Source data:

(* ===== verification/_CoqProject ===== *)
-Q . S2P
Prelude.v
LinkedList.v
Spinlock.v
Scheduler.v
SchedulerSvc.v
SchedulerApi.v
SchedulerInv.v
SchedulerSafe.v
SchedulerWake.v
SchedulerHandlers.v
SchedulerSwitch.v
SchedulerCheck.v
SchedulerSystem.v
SchedulerCalls.v
WakeLaws.v
SchedulerSample.v
SchedulerClaims.v
MutexFrame.v
WordFrame.v
MutexSystem.v
MutexSample.v
CondSystem.v
Rtos.v
Kernel.v
Semaphore.v
MemoryPool.v
MessageQueue.v
EventFlags.v
Thread.v
Mutex.v
Reaper.v
Timer.v
Deque.v
RtosLaws.v
KernelLaws.v
SemaphoreLaws.v
MemoryPoolLaws.v
MessageQueueLaws.v
EventFlagsLaws.v
MutexLaws.v
ReaperLaws.v
DequeLaws.v
TimerLaws.v
RtosSample.v
KernelInfo.v
RtosClaims.v
RtosAccesses.v
MutexPrograms.v
MutexClaims.v
SemaphorePrograms.v
SemaphoreSystem.v
SemaphoreClaims.v
Atomic.v
AtomicLaws.v
AtomicSim.v
AtomicClaims.v
Nmi.v
MulticoreIrq.v
MulticoreClaims.v
Backtrace.v
BacktraceLaws.v
UnwindLaws.v
BacktraceClaims.v
Fault.v
Threads.v
ThreadsLaws.v
ThreadsWake.v
ThreadsClaims.v
ThreadsWakeClaims.v
ThreadsPrograms.v
ThreadsSystem.v
ThreadsCond.v
RetargetLock.v
RetargetLockClaims.v
Tls.v
Glue.v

■ Your objective:
From the first line of the data above through the line containing "KernelLaws.v", repeat each line exactly, and add nothing.

■ Written solution:
(* ===== verification/_CoqProject ===== *)
-Q . S2P
Prelude.v
LinkedList.v
Spinlock.v
Scheduler.v
SchedulerSvc.v
SchedulerApi.v
SchedulerInv.v
SchedulerSafe.v
SchedulerWake.v
SchedulerHandlers.v
SchedulerSwitch.v
SchedulerCheck.v
SchedulerSystem.v
SchedulerCalls.v
WakeLaws.v
SchedulerSample.v
SchedulerClaims.v
MutexFrame.v
WordFrame.v
MutexSystem.v
MutexSample.v
CondSystem.v
Rtos.v
Kernel.v
Semaphore.v
MemoryPool.v
MessageQueue.v
EventFlags.v
Thread.v
Mutex.v
Reaper.v
Timer.v
Deque.v
RtosLaws.v
KernelLaws.v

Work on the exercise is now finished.